This review originally appeared in The Penmen Press on November 9, 2016
It’s hard to believe that it’s been 8 years since Lady Gaga burst on to the scene, taking the media by storm with her eccentric persona and dancefloor-ready synth-pop. Her latest recording, Joanne, sees the singer taking a more grounded, straightforward approach. Leading up to the release of the album, Gaga dropped a pair of killer singles that really got my attention.
“Perfect Illusion,” the lead single, is a huge gasoline fire of a track. It feels very 80’s with its disco-inspired beat, psychedelic synths, and big rock n’ roll style vocal. A theme already begins to present here, as the lyrics also often leave a lot to be desired. “Perfect Illusion’s” weakest link is its lyrics, where Gaga feels like she’s run out of things to say by the bridge.
I could not have predicted Gaga’s next single. The track “Million Reasons” is a sweet and country-tinged acoustic ballad. Her range as a singer is a showcase here as she glides effortlessly from subdued and somber to big and passionate. This song feels like the next logical step after the maturity she showed in her 2014 collaboration with Tony Bennet.
When Gaga steps outside of her comfort zone (a funny concept when you remember her meat dress) is when the album truly impresses me. Take a track like “Sinner’s Prayer," in which she tackles country from another direction. It’s gritty and cool, like a drive through the desert. The track is densely layered with live instrumentation, including some great guitar licks and accents. The track features Father John Misty, a folk singer and but one of many friends Gaga brought on to help with this album. Misty is hot off of his collaboration on Beyoncé’s Lemonade (“Hold Up”). Gaga also gets help from the likes of Queen of the Stone Age’s Josh Homme, Beck, and Mark Ronson of “Uptown Funk” fame.
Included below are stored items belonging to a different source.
(* ===== verification/Prelude.v ===== *)
(** * nmdb: a verification development

    nmdb is a network server for a key-value database with a cache in front of
    it (src/nmdb), a client library (src/libnmdb), its modules for Python and Ruby
    (src/bindings), a tool that shows a server's statistics (src/utils) and
    programs that time the library (src/tests/c). The server is one process with
    two threads. The first waits in libevent's loop for messages (TIPC, TCP, UDP,
    SCTP) and signals; a message is parsed and handled against the cache at
    once, and what concerns the database is put in a queue. The second takes
    the entries of the queue one by one, runs them against the backend and, for
    requests that want to wait, replies. The client library spreads keys over
    servers, encodes requests and decodes replies.

    ** How C is modelled

    A C function is a computation [M S A] (this file) on explicit state, and
    [None] is undefined behaviour: an access outside a block, a use after a
    release, a second release, a NULL dereference, a division by zero. So every
    theorem of the form [f (Mem s a) = Some (r, ...)] also says that [f] is
    memory safe and ends. Owned blocks are [cptr]; the allocator [alloc] may
    refuse any call of [malloc]; most theorems ask for one that never does
    ([never_fails]), and the error paths have their own. [wp m Q s] is the total
    correctness that the proofs work with, and [wp_simpl] runs straight-line
    code. Integers are [Z], with [w16], [w32], [w64], [s32], [s64] written
    wherever C wraps or converts; bytes are [byte].

    ** Files, and the code they model

    - Words, Hash, Text: netutils.c and accesses to words in buffers; hash.h;
      what the code uses of strtoll, snprintf and inet_pton.
    - Chain, ChainSpec, Cache: cache.h and cache.c. A [cchain] is the fixed
      array of entries with its first and last pointers (indices into it); its
      abstraction is a list, most recent first ([chain_rep]); a [cache] is a
      table of chains, abstractly a list of buckets ([cache_is]).
    - Net, Queue: net-const.h, req.h, stats.h, stats.c, common.h; queue.h and
      queue.c. Queue entries live in a store by address; [queue_is] gives the
      list of what they hold.
    - Backend, BeLibs, BeLibsSpec: be.h, be.c and be-null.c; be-bdb.c,
      be-qdbm.c, be-tc.c, be-tdb.c, be-leveldb.c. [DbOps] is struct db_conn,
      [DbLaws] what the database thread relies on; a class for each library
      holds its calls, and its [*Laws] what its documentation says of them.
    - Server, Parse, ParseSpec: parse.c. [server] holds the process' globals
      and the replies so far; ParseSpec splits a handler into [decode] and
      [handle] on the abstract state [astate].
    - DbLoop, DbSpec: dbloop.c. [system] is the server with the database and
      the stop flag; [a_process] is the specification of one queue entry.
    - Transport, Tcp, TcpSpec: udp.c, tipc.c, sctp.c; tcp.c.
    - System, Progress: the two threads together, as interleavings of [event]s;
      also the signal handlers of net.c that change the state.
    - Settings, NetLoop, Log, Main: main.c's command line; net.c with the init
      and close functions of the transports and their stubs; log.c; main.
    - Client, ClientSpec, ClientSelect, ClientTcp, ClientRobust: libnmdb.
      [Kernel] is what the library asks of the system, [MapService] what it
      expects of a server, [DgramService] and [StreamService] the same seen from
      the datagrams and from the bytes of a connection; [SaneKernel] is all that
      ClientRobust expects.
    - Host, HostTcp: a client and a server joined by UDP and by TCP; Cluster: a
      client and several servers; Walk: a client that walks the keys, with
      [DbWalk] for the backends that list them and [KeyOrder] for the servers;
      StatsTool: nmdb-stats.c.
    - Crowd, CrowdSpec: many clients of one server. A [crowd] is the server's
      process and its clients, each with the library and a socket; its [step]s
      are a client that makes a call, a datagram that arrives, a round of the
      database loop and a client that gets its reply, in any order.
    - TestPrograms, TestSpec, TestRuns: tests/c. A program is an [exc]
      computation, [raise] being an early return of its [main]; TestSpec proves
      each against any [MapService], TestRuns runs them as processes against the
      server of Host.
    - Python, NmdbPy, PythonSpec: nmdb_ll.c and nmdb.py. [pyenv] is the
      interpreter as the module sees it (lock, exception, objects), the class
      [Python] what it calls; a Python function is an [exc] computation (this
      file). Session: a Python program against the server. Ruby, RubySpec:
      nmdb_ll.c and nmdb.rb of the Ruby module, in the same way. Dict: when a
      map on a server stands for a dictionary of objects, for both.

    ** What the theorems show

    - Composition. [System.server_linearizable]: every interleaving of messages,
      signals and database rounds answers as one map would, request by request
      in order of arrival, although the database lags behind the cache.
      [Main.main_serves] is the same for the process from its command line to
      its return. [Host.end_to_end] is the same seen by a client, through the
      encoded bytes, [HostTcp.tcp_end_to_end] over TCP, however the bytes are
      cut, and [Session.python_end_to_end] by a Python program;
      [Walk.walk_end_to_end]: walking the keys gives each once;
      [Cluster.cluster_end_to_end]: a group of servers, among which the client
      spreads the keys, is one map. [CrowdSpec.crowd_linearizable]: many clients
      of one server, whose calls overlap in any way, use one map in the order in
      which their datagrams arrive. [StatsTool.stats_tool_shows]: the counters
      from the server to the screen. [TestRuns.tests_pass]: the programs of
      tests/c end with 0 and print the right misses and counters.
    - Refinement. [Cache.cache_runs_refine], [ParseSpec.parse_message_refines],
      [DbSpec.process_op_refines], [ClientSpec.client_refines_map],
      [RubySpec.ruby_refines_dict] and [BeLibsSpec.backends_implement_map]: each component against its
      specification; the clients' proofs only use the classes [DbLaws],
      [MapService], [ClusterService] and [StatsService], which Backend,
      BeLibsSpec, Host, HostTcp, Cluster and StatsTool discharge.
    - Invariants and progress. [System.event_preserves_inv] for the whole server,
      [ParseSpec.parse_message_safe] for arbitrary bytes that the server gets,
      [ClientRobust.client_robust] for what the client gets,
      [PythonSpec.python_contract] for what the interpreter passes and expects,
      [Progress.requests_are_answered], [CrowdSpec.crowd_finishes] (every client
      gets to the end of its program), [Progress.reply_bounds],
      [DbSpec.db_loop_drains], [Cache.cache_free_no_leak],
      [Queue.queue_free_releases_all], [BeLibsSpec.wrappers_give_back].
    - Protocol. [ParseSpec.decode_encode], [Transport.dgram_recv_request],
      [Transport.dgram_send_wire], [TcpSpec.tcp_reassembly],
      [TcpSpec.tcp_send_complete], [ClientTcp.client_tcp_exchange].
    - Start and stop. [Settings.load_settings_spec] and its neighbours,
      [NetLoop.net_loop_spec], [NetLoop.transport_init_spec],
      [Main.main_startup_errors].
    - Where the code fails. Messages that get past the checks of parse.c
      ([ParseSpec.parse_incr_wrap] and the lemmas next to it), two TCP messages
      in one segment ([TcpSpec.tcp_pipelining_broken]), a table of no chains
      ([Cache.small_cache_divides_by_zero]), a log line longer than its buffer
      ([Main.long_db_path_overrun]), a reply shorter than the field it announces
      ([ClientRobust.short_reply_overrun]), test programs out of memory
      ([TestRuns.tests_no_memory]), and the slips of the bindings
      ([PythonSpec.incr_lost], [PythonSpec.cache_cas_undefined_name],
      [PythonSpec.db_new_leaks], [RubySpec.ruby_incr_alias],
      [RubySpec.ruby_null_connection]). Theorems about what works state the
      conditions that exclude these.

    ** Fuel

    Loops over pointers get fuel from what they walk over: one more than the
    entries of a chain ([free_walk], [find_loop]) or of the queue's store
    ([queue_free]); [srecv_loop] and [ssend_loop] get one round for each byte,
    since each round that goes on moves at least one; the sum of the checksum
    is folded three times, where two are enough for 32 bits. Out of fuel is
    [ub], so a theorem that the result is [Some] also says that the fuel
    suffices. [db_loop] runs on the list of the ends of its waits, the
    environment's choice; [db_loop_drains] and [server_linearizable] say how
    many are enough.

    ** What is not modelled, and why

    - The kernel, libevent, pthreads and the database libraries: parameters,
      scripts of results, or tables, with what is assumed of them stated. The
      queue's mutex makes its operations atomic: an execution interleaves whole
      handler calls and whole rounds of the database thread. The occurrence
      that leaves the event loop stands for the moment it is left.
    - Log lines of the handlers, the time in front of a line, help texts.
    - The interpreters of Python and Ruby: parameters, with what the code
      relies on as [PythonLaws] and [RubyLaws]. One thread of the interpreter is
      modelled; the references that keep objects alive are not counted. The
      start of the Python module under Python 2 is left out.
    - The bindings for D, Haskell, newLISP and Scheme (declarations and one line
      for each call), and the scripts of src/tests (Python programs with random
      input, and shell).
    - Datagrams that the network loses, doubles or reorders for one client: the
      library has no answer to them, and waits. The variants of the test programs
      that use the cache only, whose misses depend on the cache's size.
    - The functions of hash.h under [#if 0]; big-endian hosts. *)

From stdpp Require Export base tactics list option decidable numbers gmap.
From coqutil Require Export Byte Word.LittleEndianList.
From Stdlib Require Export ZArith Lia.

#[global] Open Scope Z_scope.

(** The kernel's byte type; [byte.unsigned] and [byte.of_Z] convert. *)
Abbreviation bytes := (list byte).

#[export] Instance byte_eq_decision : EqDecision byte := Byte.byte_eq_dec.

(** ** A state monad whose failure is undefined behaviour

    A C function is a computation [M S A]: from a state it yields [None] when
    the C code would have undefined behaviour (an invalid dereference, an
    access out of a block's bounds, a double free, a division by zero) or
    never ends, and a result with the new state otherwise. *)

Definition M (S A : Type) : Type := S → option (A * S).

#[export] Instance M_ret S : MRet (M S) := λ A a s, Some (a, s).
#[export] Instance M_bind S : MBind (M S) := λ A B f m s,
  match m s with
  | Some (a, s') => f a s'
  | None => None
  end.

Definition ub {S A} : M S A := λ _, None.
Definition gets {S A} (f : S → A) : M S A := λ s, Some (f s, s).
Definition modify {S} (f : S → S) : M S () := λ s, Some (tt, f s).

(** Lifts a partial value: [None] is undefined behaviour. *)
Definition lift_opt {S A} (o : option A) : M S A := λ s, (λ a, (a, s)) <$> o.

(** [wp m Q s]: from [s], [m] is defined and ends in a state and with a
    result that satisfy [Q] (total correctness). *)
Definition wp {S A} (m : M S A) (Q : A → S → Prop) (s : S) : Prop :=
  match m s with
  | Some (a, s') => Q a s'
  | None => False
  end.

Section wp.
Context {S : Type}.

Lemma wp_ret {A} (a : A) (Q : A → S → Prop) s : wp (mret a) Q s ↔ Q a s.
Proof. done. Qed.

Lemma wp_bind {A B} (m : M S A) (k : A → M S B) (Q : B → S → Prop) s :
  wp (m ≫= k) Q s ↔ wp m (λ a, wp (k a) Q) s.
Proof. unfold wp, mbind, M_bind. by destruct (m s) as [[]|]. Qed.

Lemma wp_ub {A} (Q : A → S → Prop) s : wp ub Q s ↔ False.
Proof. done. Qed.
Probably the most significant collaboration is on the track “Hey Girl”, with Florence Welch of Florence and the Machine. The slow jam feels like an ode to Prince. The vocal trade off feels like each of the women is coaxing the most out of the other. This is appropriate as the lyrics talk about how girls have to be there for each other.
With how much genre hopping Gaga is doing here it can be hard to feel like she’s truly committed to a given sound. Take a track like “Dancin’ in Circles,” where the kinda-reggae, kinda-No Doubt sound feels more like an accessory to her normal outfit than true experimentation.
Lady Gaga’s latest feels like the beginning of a new era for her. More often than not, her experiments turn out successful. When they don’t, they feel more like growing pains than failures. This is the most exciting Gaga’s been in years.